Calls to your workplace
If you’re in debt, your employer is probably one of the last people you want to know about it. Unfortunately, some companies may try and use this to their advantage by calling you at work.
Creditors and debt collection agencies should tread carefully if phoning your workplace, as they must not discuss your debt with anyone else or behave in a way which publicly embarrasses you. In some instances, just stating the company they are calling from would be enough to alert people to your money problems.
What to do if you are called at work
- Tell the caller you are not allowed to receive personal calls at work
- Ask the caller not to contact you again on your work telephone number
- Tell the caller when and how to contact you instead (this does not have to be an alternative phone number – you could give an email address or ask to be contacted by post only)
Calls to your relatives or friends
A creditor or debt collector can make a phone call to someone else to ascertain your whereabouts. However, this would usually only be allowed once. They should not make repeated calls to anyone you know, harass them, or disclose anything to them about your debt.

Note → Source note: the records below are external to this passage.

Lemma operators_skip key negated ops1 op operand ops2 :
  Spec.recognized op = false ->
  forall subClauses params,
    operators dialect key negated (ops1 ++ (op, operand) :: ops2) subClauses params
    = operators dialect key negated (ops1 ++ ops2) subClauses params.
Proof.
  intros Hop. unfold Spec.recognized in Hop. cbn [existsb] in Hop.
  repeat match type of Hop with
         | _ || _ = false => apply orb_false_elim in Hop as [? Hop]
         end.
  induction ops1 as [|[op' operand'] ops1 IH]; intros subClauses params.
  - cbn [app operators].
    repeat match goal with
           | H : String.eqb op _ = false |- _ => rewrite H; clear H
           end.
    done.
  - cbn [app operators]. repeat case_match; try done; apply IH.
Qed.

Lemma filterEntries_field compile key ops ops' before after :
  key <> "$not"%string ->
  (forall params,
      parseCondition dialect key (VObj ops) params
      = parseCondition dialect key (VObj ops') params) ->
  forall clauses params,
    filterEntries dialect compile (before ++ (key, VObj ops) :: after) clauses params
    = filterEntries dialect compile (before ++ (key, VObj ops') :: after) clauses params.
Proof.
  intros Hkey Hcond.
  induction before as [|[key' v'] before IH]; intros clauses params.
  - cbn [app filterEntries].
    apply String.eqb_neq in Hkey. rewrite Hkey. cbn [andb].
    unfold fieldEntry. by rewrite Hcond.
  - cbn [app filterEntries]. repeat case_match; try done; apply IH.
Qed.

Lemma operators_params key negated condOps ops :
  Forall (fun kv => forall params c ps,
              negated kv.2 params = Return (c, ps) -> ps = params ++ condOps kv.2) ops ->
  forall subClauses params c ps,
    operators dialect key negated ops subClauses params = Return (c, ps) ->
    ps = params ++ Spec.operatorOperands condOps ops.
Proof.
  induction 1 as [|[op operand] ops Hop _ IH]; intros subClauses params c ps.
  - cbn. intros [= _ <-]. by rewrite app_nil_r.
  - cbn [operators Spec.operatorOperands existsb]. cbn [snd] in Hop.
    by_operator op; cbn [orb];
      try (intros H; apply IH in H; by rewrite H, <- app_assoc).
    + destruct operand; cbn; try done.
      intros H; apply IH in H; by rewrite H, <- app_assoc.
    + destruct operand; cbn; try done.
      intros H; apply IH in H; by rewrite H, <- app_assoc.
    + destruct (negated operand params) as [[notCond params']|] eqn:Hn; [|done].
      apply Hop in Hn. intros H; apply IH in H. by rewrite H, Hn, <- app_assoc.
    + apply IH.
Qed.

Lemma parseCondition_params v :
  forall key params c ps,
    parseCondition dialect key v params = Return (c, ps) ->
    ps = params ++ Spec.conditionOperands v.
Proof.
  induction v as [| | | | | |ops IH] using value_ind; intros key params c ps;
    try (cbn; by intros [= _ <-]).
  cbn [parseCondition Spec.conditionOperands].
  apply operators_params. eapply Forall_impl; [exact IH|]. cbn. eauto.
Qed.

Lemma filterEntries_params compile filterOps props :
  Spec.combinatorFree props = true ->
  forall clauses params c ps,
    filterEntries dialect compile props clauses params = Return (c, ps) ->
    ps = params ++ Spec.entryOperands filterOps props.
Proof.
  induction props as [|[key v] props IH]; intros Hfree clauses params c ps.
  - cbn. intros [= _ <-]. by rewrite app_nil_r.
  - cbn [Spec.combinatorFree forallb fst snd] in Hfree.
    apply andb_prop in Hfree as [Hentry Hfree]. apply negb_true_iff in Hentry.
    assert (Hfield :
              match fieldEntry dialect key v clauses params with
              | Return (clauses', params') =>
                  filterEntries dialect compile props clauses' params'
              | TypeError => TypeError
              end = Return (c, ps) ->
              ps = params ++ Spec.conditionOperands v ++ Spec.entryOperands filterOps props).
    { unfold fieldEntry.
      destruct (parseCondition dialect key v params) as [[cond params']|] eqn:Hc; [|done].
      apply parseCondition_params in Hc. intros H. apply (IH Hfree) in H.
      by rewrite H, Hc, <- app_assoc. }
    unfold Spec.combinator in Hentry.
    cbn [filterEntries Spec.entryOperands].
    destruct v; cbn [isArray typeofObject] in Hentry |- *;
      destruct (String.eqb key "$or"), (String.eqb key "$and"),
        (String.eqb key "$not");
      cbn [andb orb] in Hentry |- *; try discriminate; exact Hfield.
Qed.

(** On a filter without logical combinators the returned parameters are
    the operands in placeholder order. *)
Lemma buildWhereClause_params_without_combinators props c ps :
  Spec.combinatorFree props = true ->
  buildWhereClause (VObj props) dialect = Return (c, ps) ->
  ps = Spec.filterOperands (VObj props).
Proof.
  intros Hfree. cbn [buildWhereClause Spec.filterOperands].
  intros H. by apply (filterEntries_params _ Spec.filterOperands) in H.
Qed.
End HelpersFacts.

(** C8, as amended: the Predicate Compiler returns on exactly the filters
    whose set-membership operands are sequences (and throws a TypeError on
    the others); and in a filter whose field value is a nested operator
    mapping, an unrecognized operator contributes no clause text and no
    parameters: the outcome is that of the filter without it. *)
Theorem unrecognized_operator_skipped
    (dialect : string) (filter : value)
    (before after : list (string * value)) (key : string)
    (ops1 ops2 : list (string * value)) (op : string) (operand : value) :
  Spec.recognized op = false ->
  key <> "$not"%string ->
  (Spec.filterSafe filter = true
   <-> exists r, Helpers.buildWhereClause filter dialect = Return r)
  /\ Helpers.buildWhereClause
       (VObj (before ++ (key, VObj (ops1 ++ (op, operand) :: ops2)) :: after)) dialect
     = Helpers.buildWhereClause
         (VObj (before ++ (key, VObj (ops1 ++ ops2)) :: after)) dialect.
Proof.
  intros Hop Hkey. split.
  - apply decides_true, buildWhereClause_decides.
  - cbn [Helpers.buildWhereClause].
    apply filterEntries_field; [done|].
    intros params. cbn [Helpers.parseCondition]. by apply operators_skip.
Qed.

Lemma unrecognized_operator_skipped_witness :
  Spec.recognized "$near" = false
  /\ "age"%string <> "$not"%string
  /\ ((Spec.filterSafe (VObj [("age", VObj [("$in", VArr [VNum 18])])]) = true
       <-> exists r,
            Helpers.buildWhereClause
              (VObj [("age", VObj [("$in", VArr [VNum 18])])]) "postgres" = Return r)
      /\ Helpers.buildWhereClause
           (VObj ([] ++ ("age", VObj ([("$gte", VNum 18)]
                                       ++ ("$near", VNum 3) :: [("$lte", VNum 65)])) :: []))
           "postgres"
         = Helpers.buildWhereClause
             (VObj ([] ++ ("age", VObj ([("$gte", VNum 18)] ++ [("$lte", VNum 65)])) :: []))
             "postgres").
Proof.
  split; [reflexivity|]. split; [discriminate|].
  apply (unrecognized_operator_skipped "postgres"
           (VObj [("age", VObj [("$in", VArr [VNum 18])])]) [] [] "age"
           [("$gte", VNum 18)] [("$lte", VNum 65)] "$near" (VNum 3));
    [reflexivity | discriminate].
Defined.

(** C8 as the specification states it fails: this filter has an
    unrecognized operator next to a set-membership operator whose operand
    is not a sequence, and compiling it throws. *)
Lemma unrecognized_operator_filter_throws :
  Spec.recognized "$near" = false
  /\ Helpers.buildWhereClause
       (VObj [("age", VObj [("$near", VNum 3); ("$in", VNum 18)])]) "mysql"
     = TypeError.
Proof. split; reflexivity. Qed.

(** C1: the parameters of nested filters are not appended. A filter made
    of one disjunction or conjunction always comes back with an empty
    parameter list, whatever its nested filters; in the filter below the
    disjunction holds two nested filters, the compiled clause has two
    placeholders, the operands in placeholder order are 1 and 2, and the
    returned parameter list is empty. *)
Theorem nested_parameters_dropped :
  (forall dialect key conds clause params,
      key = "$or"%string \/ key = "$and"%string ->
      Helpers.buildWhereClause (VObj [(key, VArr conds)]) dialect
      = Return (clause, params) ->
      params = [])
  /\ let filter :=
       VObj [("$or", VArr [VObj [("a", VNum 1)]; VObj [("b", VObj [("$gt", VNum 2)])]])] in
     Helpers.buildWhereClause filter "postgres"
     = Return ("((data->>'a' = ?) OR (data->>'b' > ?))"%string, [])
     /\ Spec.placeholderCount "((data->>'a' = ?) OR (data->>'b' > ?))" = 2%nat
     /\ Spec.filterOperands filter = [VNum 1; VNum 2].
Proof.
  split; [|repeat split; reflexivity].
  intros dialect key conds clause params [-> | ->];
    cbn [Helpers.buildWhereClause Helpers.filterEntries String.eqb Ascii.eqb
           Bool.eqb];
    destruct (Helpers.nestedClauses _ conds); cbn; congruence.
Qed.

(** ** The update operators *)

Section UpdateFacts.
Import Update.

Lemma get_set_eq o k v : Js.get (Js.set o k v) k = v.
Proof.
  induction o as [|[k' v'] o IH]; cbn.
  - by rewrite String.eqb_refl.
  - destruct (String.eqb_spec k' k) as [->|Hne]; cbn.
    + by rewrite String.eqb_refl.
    + apply String.eqb_neq in Hne. by rewrite Hne.
Qed.

Lemma get_set_ne o k k' v : k <> k' -> Js.get (Js.set o k v) k' = Js.get o k'.
Proof.
  intros Hne. induction o as [|[k0 v0] o IH]; cbn.
  - apply String.eqb_neq in Hne. by rewrite Hne.
  - destruct (String.eqb_spec k0 k) as [->|Hne0]; cbn.
    + apply String.eqb_neq in Hne. by rewrite Hne.
    + by rewrite IH.
Qed.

What to do if you are being harassed by phone?
- Keep a diary – harassment is a criminal offence. It is useful to gather evidence if you are receiving harassing phone calls. Make a note of who’s calling you, as well as the date and time of the call. This doesn’t have to be in an actual diary, a note in your phone or on a scrap of paper will suffice.

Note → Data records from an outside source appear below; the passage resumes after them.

Lemma upsertRestaurant_listed_witness :
  ¬ In (Restaurant.mk "r2" "Cantina" None false 99)
       (listRestaurants None
          (upsertRestaurant 99 None
             (RestaurantBody.mk (Some "r2") (Some "Cantina") (Some "TRUE") [])
             [bistro]).1).
Proof.
  intros Hin.
  apply (upsertRestaurant_listed 99 None
           (RestaurantBody.mk (Some "r2") (Some "Cantina") (Some "TRUE") [])
           [bistro] (Restaurant.mk "r2" "Cantina" None false 99) None)
    in Hin.
  - destruct Hin as [H|H]; discriminate H.
  - reflexivity.
Defined.

(** X5.  Whatever the request, a stored restaurant whose id is not the id
    of the form stays at its place, unchanged. *)
Theorem upsertRestaurant_frame (now : Z) (file : option string)
    (body : RestaurantBody.t) (restaurants : list Restaurant.t)
    (j : nat) (other : Restaurant.t) :
  restaurants !! j = Some other →
  RestaurantBody.id body ≠ Some (Restaurant.id other) →
  (upsertRestaurant now file body restaurants).1 !! j = Some other.
Proof.
  intros Hj Hid.
  destruct (upsertRestaurant now file body restaurants).2 as [[u|saved]|e|e]
    eqn:Hresp.
  2: { destruct (upsertRestaurant_Saved _ _ _ _ _ Hresp)
         as (Hbody & _ & _ & [(i & Hfind & ->)|(_ & ->)]).
       - apply findIndex_Some in Hfind as (x & Hx & Hp).
         apply String.eqb_eq in Hp.
         rewrite list_lookup_insert_ne; [done|]. intros ->.
         rewrite Hj in Hx. injection Hx as <-. congruence.
       - by apply lookup_app_l_Some. }
  all: rewrite upsertRestaurant_not_saved; [done|];
    intros saved; rewrite Hresp; discriminate.
Qed.

Lemma upsertRestaurant_frame_witness :
  (upsertRestaurant 99 None
     (RestaurantBody.mk (Some "r2") (Some "Cantina") None []) [bistro]).1
    !! 0%nat = Some bistro.
Proof.
  apply (upsertRestaurant_frame 99 None
           (RestaurantBody.mk (Some "r2") (Some "Cantina") None []) [bistro]
           0 bistro).
  - reflexivity.
  - intros H. discriminate H.
Defined.

(** ** Menus, continued *)

(** The loops that delete single expired entries (menus, couriers). *)
Lemma expiry_loop_lookup {A : Type} (expired : A → bool)
    (m : gmap string A) (k : string) :
  map_fold (λ id x acc, if expired x then delete id acc else acc) m m !! k
  = match m !! k with
    | Some x => if expired x then None else Some x
    | None => None
    end.
Proof.
  assert (Hgen : ∀ m0 : gmap string A, m ⊆ m0 →
    map_fold (λ id x acc, if expired x then delete id acc else acc) m0 m !! k
    = match m !! k with
      | Some x => if expired x then None else Some x
      | None => m0 !! k
      end).
  { intros m0.
    apply (map_fold_weak_ind
      (λ r m, m ⊆ m0 →
         r !! k = match m !! k with
                  | Some x => if expired x then None else Some x
                  | None => m0 !! k
                  end)); clear m.
    - intros _. by rewrite lookup_empty.
    - intros i x m r Hi IH Hsub.
      assert (Hm : m ⊆ m0).
      { etrans; [|exact Hsub]. by apply insert_subseteq. }
      assert (Hx : m0 !! i = Some x).
      { eapply lookup_weaken; [|exact Hsub]. apply lookup_insert_eq. }
      specialize (IH Hm).
      destruct (decide (i = k)) as [->|Hne].
      + rewrite lookup_insert_eq. destruct (expired x).
        * apply lookup_delete_eq.
        * by rewrite IH, Hi.
      + rewrite (lookup_insert_ne m) by done. destruct (expired x).
        * rewrite lookup_delete_ne by done. apply IH.
        * apply IH. }
  rewrite Hgen by done. by destruct (m !! k).
Qed.

Lemma sweepMenus_lookup (now : Z) (tempMenus : gmap string MenuData.t)
    (k : string) :
  sweepMenus now tempMenus !! k
  = match tempMenus !! k with
    | Some data =>
        if now - MenuData.timestamp data >? TWENTY_FOUR_HOURS
        then None else Some data
    | None => None
    end.
Proof.
  unfold sweepMenus.
  apply (expiry_loop_lookup
           (λ data, now - MenuData.timestamp data >? TWENTY_FOUR_HOURS)).
Qed.

(** X6.  Setting the menu of one restaurant does not change what a read of
    the menu of another restaurant answers, at any time of reading; a body
    whose [items] is not an array is refused and changes no menu at all. *)
Theorem setMenu_frame (now now' : Z) (restaurantId other : string)
    (items : option (list MenuItem.t)) (tempMenus : gmap string MenuData.t) :
  other ≠ restaurantId →
  (getMenu now' other (setMenu now restaurantId items tempMenus).1).2
  = (getMenu now' other tempMenus).2
  ∧ (items = None →
     setMenu now restaurantId items tempMenus
     = (tempMenus, BadRequest "Invalid menu items format")).
Proof.
  intros Hne. split; [|by intros ->].
  destruct items as [items|]; [|done]. simpl.
  unfold getMenu. rewrite lookup_insert_ne by done.
  destruct (tempMenus !! other) as [menuData|]; [|done].
  by destruct (_ >? _).
Qed.

Lemma setMenu_frame_witness :
  (getMenu 30 "r2"
     (setMenu 20 "r1" (Some [])
        {["r2" := MenuData.mk [soup] 10]}).1).2
  = Ok [soup].
Proof.
  rewrite (proj1 (setMenu_frame 20 30 "r1" "r2" (Some [])
                    {["r2" := MenuData.mk [soup] 10]}
                    ltac:(intros H; discriminate H))).
  reflexivity.
Defined.

(** X7.  Reading a menu twice at the same time gives the same answer and
    the second read changes nothing; once a read has answered 404, every
    read of that restaurant on the store it left answers 404, whatever the
    time, until a menu is set again. *)
Theorem getMenu_stable (now : Z) (restaurantId : string)
    (tempMenus : gmap string MenuData.t) :
  let g := getMenu now restaurantId tempMenus in
  getMenu now restaurantId g.1 = g
  ∧ ((∃ e, g.2 = NotFound e) →
     ∀ now', getMenu now' restaurantId g.1 = g).
Proof.
  unfold getMenu.
  destruct (tempMenus !! restaurantId) as [menuData|] eqn:Hget.
  - destruct (_ >? _) eqn:Hage; simpl.
    + rewrite lookup_delete_eq, delete_delete_eq. by split.
    + rewrite Hget, Hage. split; [done|]. by intros [e ?].
  - simpl. rewrite lookup_delete_eq, delete_delete_eq. by split.
Qed.

(** X8.  The menu sweep keeps an entry exactly when its age is at most 24
    hours, unchanged, and creates none. *)
Theorem sweepMenus_retention (now : Z) (tempMenus : gmap string MenuData.t)
    (k : string) (data : MenuData.t) :
  sweepMenus now tempMenus !! k = Some data
  ↔ tempMenus !! k = Some data
    ∧ now - MenuData.timestamp data ≤ 24 * 60 * 60 * 1000.
Proof.
  rewrite sweepMenus_lookup. fold TWENTY_FOUR_HOURS.
  destruct (tempMenus !! k) as [d|]; [|by split; [|intros []]].
  destruct (_ >? _) eqn:Hage.
  - apply gtb_true_gt in Hage. split; [done|]. intros [[= ->] ?]. lia.
  - apply gtb_false_le in Hage. split.
    + by intros [= ->].
    + by intros [[= ->] _].
Qed.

- Tell them to stop – write to the company harassing you and tell them to stop. Make it clear that harassment is a criminal offence and you will take further action if they continue.

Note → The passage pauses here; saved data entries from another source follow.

(** C4 (as amended): a read of a collection never seen before returns the
    default [D], through [readData] in either mode and through
    [readDataAsync] when the remote store has no value either.  In local
    mode the read persists [D]: the file of the collection then exists with
    content [D], and every later read returns [D], whatever its own default,
    as long as no write to the collection comes in between.  In hosted mode
    the read persists nothing: it leaves the cache, and the requests to the
    remote store, as they were, and every later read returns its own
    default as long as no write to the collection comes in between. *)
Theorem readData_unseen name D s :
  unseen name s →
  fst (readData name D s) = D ∧
  fst (readDataAsync (KvValue None) name D s) = D ∧
  (isVercel s = false →
     ∀ s', s' = snd (readData name D s) ∨
           (∃ reply, s' = snd (readDataAsync reply name D s)) →
       files s' !! getFilePath s' name = Some D ∧
       ∀ cs D', forallb (fun c => negb (writes_to name c)) cs = true →
         fst (readData name D' (run_calls cs s')) = D) ∧
  (isVercel s = true →
     ∀ s', s' = snd (readData name D s) ∨
           (∃ reply, s' = snd (readDataAsync reply name D s)) →
       s' = s ∧
       ∀ cs D', forallb (fun c => negb (writes_to name c)) cs = true →
         fst (readData name D' (run_calls cs s')) = D').
Proof.
  unfold unseen. intros Hu. destruct (isVercel s) eqn:Hv.
  - split; [|split; [|split; [done|]]].
    + rewrite readData_hosted by done. simpl. by rewrite Hu.
    + unfold readDataAsync, fs. rewrite Hv. simpl.
      destruct (kv s); simpl; [done | by rewrite Hu].
    + intros _ s' Hs'.
      assert (s' = s) as ->.
      { destruct Hs' as [-> | [reply ->]];
          [by apply readData_hosted_state | by apply readDataAsync_hosted_state]. }
      split; [done|]. intros cs D' Hcs.
      destruct (run_calls_keep_cache name cs s Hcs Hv) as [Hv' Hm].
      rewrite readData_hosted by done. simpl. by rewrite Hm, Hu.
  - rewrite readDataAsync_local by done.
    rewrite readData_local_miss by done. simpl.
    split; [done|]. split; [done|]. split; [|done]. intros _ s' Hs'.
    set (s1 := set_files (<[getFilePath s name:=D]> (files s)) (ensureDataDir s)) in *.
    assert (s' = s1) as ->.
    { destruct Hs' as [-> | [reply ->]]; [done|].
      rewrite readDataAsync_local by done. by rewrite readData_local_miss. }
    assert (isVercel s1 = false) as Hv1
      by (unfold s1; simpl; by rewrite isVercel_ensureDataDir).
    assert (files s1 !! getFilePath s1 name = Some D) as Hf.
    { unfold s1. rewrite getFilePath_set_files, getFilePath_ensureDataDir. simpl.
      apply lookup_insert_eq. }
    split; [done|]. intros cs D' Hcs.
    destruct (run_calls_keep_file name D cs s1 Hcs Hv1 Hf) as [Hv' Hf'].
    by erewrite readData_local_hit.
Qed.

Lemma readData_unseen_witness :
  unseen "chat" (started false) ∧
  fst (readData "chat" (collection_doc "messages" []) (started false))
  = collection_doc "messages" [] ∧
  files (snd (readData "chat" (collection_doc "messages" []) (started false)))
    !! "data/chat.json" = Some (collection_doc "messages" []) ∧
  fst (readData "chat" JNull
         (run_calls [CallRead "votes" JNull; CallWrite "posts" (JArr [])]
            (snd (readData "chat" (collection_doc "messages" []) (started false)))))
  = collection_doc "messages" [].
Proof.
  split; [reflexivity|].
  destruct (readData_unseen "chat" (collection_doc "messages" []) (started false)
              eq_refl) as (Hret & _ & Hlocal & _).
  split; [exact Hret|].
  destruct (Hlocal eq_refl _ (or_introl eq_refl)) as [Hfile Hlater].
  split; [exact Hfile|].
  apply (Hlater [CallRead "votes" JNull; CallWrite "posts" (JArr [])] JNull).
  reflexivity.
Defined.

(** C4 as stated fails in hosted mode: the read of an unseen collection
    returns the default and persists nothing.  The state after the read is
    the state before it, with nothing in the cache and no request to the
    remote store, and a later read with another default returns that
    default. *)
Lemma readData_unseen_hosted :
  unseen "chat" (started true) ∧
  fst (readData "chat" (collection_doc "messages" []) (started true))
  = collection_doc "messages" [] ∧
  snd (readData "chat" (collection_doc "messages" []) (started true)) = started true ∧
  memoryStore (snd (readData "chat" (collection_doc "messages" []) (started true)))
    !! "chat" = None ∧
  kvRequests (snd (readData "chat" (collection_doc "messages" []) (started true))) = [] ∧
  fst (readData "chat" (collection_doc "messages" [message "m1"])
         (snd (readData "chat" (collection_doc "messages" []) (started true))))
  = collection_doc "messages" [message "m1"] ∧
  collection_doc "messages" [message "m1"] ≠ collection_doc "messages" [].
Proof. repeat split; try reflexivity. discriminate. Qed.

(** ** Collections *)

Lemma mapM_as_object es : mapM as_object (JObj <$> es) = Some es.
Proof. by apply mapM_fmap_Some. Qed.

Lemma get_list_collection_doc key es : get_list key (collection_doc key es) = Some es.
Proof.
  unfold get_list, collection_doc. rewrite lookup_singleton_eq. apply mapM_as_object.
Qed.

Lemma get_list_set_list key es data ps :
  get_list key data = Some ps → get_list key (set_list key es data) = Some es.
Proof.
  destruct data; try done. intros _. simpl. rewrite lookup_insert_eq.
  apply mapM_as_object.
Qed.

Lemma set_list_truthy key es data ps :
  get_list key data = Some ps → truthy (set_list key es data) = true.
Proof. by destruct data. Qed.

Lemma collection_writeData name key data s :
  truthy data = true → collection name key (writeData name data s) = get_list key data.
Proof.
  intros Ht. unfold collection. rewrite writeData_then_readData, Ht.
  by rewrite andb_false_r.
Qed.

Lemma collection_readData name key s :
  collection name key (snd (readData name (collection_doc key []) s))
  = collection name key s.
Proof. unfold collection. by rewrite readData_again. Qed.

Lemma collection_readData_ne name key n d s :
  n ≠ name → collection name key (snd (readData n d s)) = collection name key s.
Proof. intros Hne. unfold collection. by rewrite readData_readData_ne. Qed.

Lemma collection_writeData_ne name key n data s :
  n ≠ name → collection name key (writeData n data s) = collection name key s.
Proof. intros Hne. unfold collection. by rewrite readData_writeData_ne. Qed.

Lemma after_read name key s data s1 ps :
  readData name (collection_doc key []) s = (data, s1) →
  get_list key data = Some ps → collection name key s1 = Some ps.
Proof.
  intros Hr Hg. replace s1 with (snd (readData name (collection_doc key []) s))
    by (by rewrite Hr).
  rewrite collection_readData. unfold collection. by rewrite Hr.
Qed.

(** ** Searching an array *)

Section FindIndex.
Context {A : Type} (f : A → bool).

Lemma findIndex_first l i x : first_with f l i x → findIndex f l = Some i.
Proof.
  revert i. induction l as [|y l IH]; intros i (Hi & Hx & Hlt); [done|].
  simpl. destruct i as [|i]; simpl in Hi.
  - injection Hi as ->. by rewrite Hx.
  - rewrite (Hlt 0%nat y) by (done || lia).
    rewrite (IH i); [done|]. split; [done|]. split; [done|].
    intros j z Hj Hz. apply (Hlt (S j) z); [lia | done].
Qed.

Lemma findIndex_Some l i : findIndex f l = Some i → ∃ x, first_with f l i x.
Proof.
  revert i. induction l as [|y l IH]; intros i H; [done|]. simpl in H.
  destruct (f y) eqn:Hy.
  - injection H as <-. exists y. split; [done|]. split; [done|]. intros; lia.
  - destruct (findIndex f l) as [i'|] eqn:Hi; [|done]. injection H as <-.
    destruct (IH i' eq_refl) as (x & Hx1 & Hx2 & Hx3). exists x.
    split; [done|]. split; [done|]. intros [|j] z Hj Hz; simpl in Hz.
    + by injection Hz as <-.
    + apply (Hx3 j z); [lia | done].
Qed.

Lemma findIndex_None l : Forall (λ x, f x = false) l → findIndex f l = None.
Proof. induction 1 as [|x l Hx _ IH]; [done|]. simpl. by rewrite Hx, IH. Qed.

Lemma find_first l i x : first_with f l i x → List.find f l = Some x.
Proof.
  revert i. induction l as [|y l IH]; intros i (Hi & Hx & Hlt); [done|].
  simpl. destruct i as [|i]; simpl in Hi.
  - injection Hi as ->. by rewrite Hx.
  - rewrite (Hlt 0%nat y) by (done || lia).
    apply (IH i). split; [done|]. split; [done|].
    intros j z Hj Hz. apply (Hlt (S j) z); [lia | done].
Qed.

Lemma first_with_insert l i x y :
  first_with f l i x → f y = true → first_with f (<[i := y]> l) i y.
Proof.
  intros (Hi & Hx & Hlt) Hy. split; [|split; [done|]].
  - apply list_lookup_insert_eq. by apply lookup_lt_Some in Hi.
  - intros j z Hj Hz. rewrite list_lookup_insert_ne in Hz by lia. by apply (Hlt j).
Qed.

Lemma filter_none l :
  Forall (λ x, f x = false) l → List.filter (λ x, negb (f x)) l = l.
Proof. induction 1 as [|x l Hx _ IH]; [done|]. simpl. by rewrite Hx, IH. Qed.

Lemma existsb_false l : existsb f l = false ↔ Forall (λ x, f x = false) l.
Proof.
  induction l as [|x l IH]; simpl; [by split; intros; constructor|].
  rewrite orb_false_iff, Forall_cons, IH. done.
Qed.

Lemma filter_length_le l : (length (List.filter f l) ≤ length l)%nat.
Proof. induction l as [|x l IH]; simpl; [lia|]. destruct (f x); simpl; lia. Qed.

Lemma filter_length_existsb l :
  (length (List.filter (λ x, negb (f x)) l) =? length l)%nat = negb (existsb f l).
Proof.
  assert (∀ k, (length (List.filter (λ x, negb (f x)) k) ≤ length k)%nat) as Hle.
  { induction k as [|z k IHk]; simpl; [lia|]. destruct (f z); simpl; lia. }
  induction l as [|x l IH]; [done|]. simpl. destruct (f x); simpl.
  - specialize (Hle l). apply Nat.eqb_neq. lia.
  - done.
Qed.
End FindIndex.

Lemma is_str_true x t : is_str x t = true ↔ x = Some (JStr t).
Proof.
  unfold is_str. destruct x as [[]|]; try (split; by intros).
  rewrite String.eqb_eq. split; [by intros ->|by intros [= ->]].
Qed.

(** ** Profiles *)

Lemma getProfileById_run id s ps :
  collection "profiles" "profiles" s = Some ps →
  fst <$> getProfileById id s = Some (List.find (id_is id) ps).
Proof.
  intros H. unfold getProfileById, getAllProfiles. unfold bind at 1. open_read H.
  reflexivity.
Qed.

Lemma updateProfile_missing now id U s ps :
  collection "profiles" "profiles" s = Some ps →
  Forall (λ p, id_is id p = false) ps →
  ∃ s', updateProfile now id U s = Some (None, s') ∧
        collection "profiles" "profiles" s' = Some ps ∧
        ∀ name key, name ≠ "profiles" → collection name key s' = collection name key s.
Proof.
  intros H Hno. unfold updateProfile. open_read H.
  rewrite (findIndex_None _ _ Hno). eexists. split; [reflexivity|].
  split; [by eapply after_read|]. intros name key Hne.
  replace s1 with (snd (readData "profiles" (collection_doc "profiles" []) s))
    by (by rewrite Hread).
  by apply collection_readData_ne.
Qed.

- Ask for written communication only – request that all contact is put into writing. Reasonable requests regarding your contact preferences should be respected.
- Report harassment – if you have asked the company to stop, but harassment continues, you should report them.
Who do I report harassing phone calls to?
If you are a victim of harassing calls, there are a number of options available to you. You can report the harassment to one or more of the following:
- The harassing company, following their complaints procedure
- A professional body to which the harassing company belongs e.g. the Financial Conduct Authority (FCA), the Credit Services Association (CSA), the British Parking Authority (BPA) etc.
- Your phone network provider, who can help you block or screen problem calls
- The Financial Ombudsman Service
- The Information Commissioner’s Office (ICO) if your data has been misused
- The police – call 101 if you or your family have been threatened. If you have received threats and believe yourself, or anyone else, is in immediate danger as a result of those threats, call 999.
Reporting harassment to professional bodies
It is a good idea to check what professional bodies the harassing company is a member of. Membership of a professional body usually requires an organisation to subscribe to a Code of Practice – a set of professional standards which should be upheld by members.
Letters from the company may include the logos of professional bodies and trade associations they belong to, or you may be able to find this information on the company’s website.
If the harassing company breaks the professional body’s Code of Practice, you can report them. Professional bodies will investigate and reprimand companies when appropriate, possibly even revoking membership.
Do I have to answer the phone?
No. A creditor or debt collector cannot force you to talk to them over the phone. You should not, however, ignore all their contact attempts in hope that they will go away. It’s a good idea to tell them your preferred contact method if you don’t wish to talk to them on the phone.
Is there any point reporting harassment?
Yes. Owing money does not mean you deserve to be harassed. And, if you’re being harassed over the phone, you’re probably not alone. Reporting the offence to the company can help identify if the problem is just with one rogue member of staff, for example. Reporting companies to professional bodies will help identify if the company is persistently breaking rules of conduct.
Are harassing phone calls legal?
No. Harassment is both a criminal and civil offence and should not be tolerated.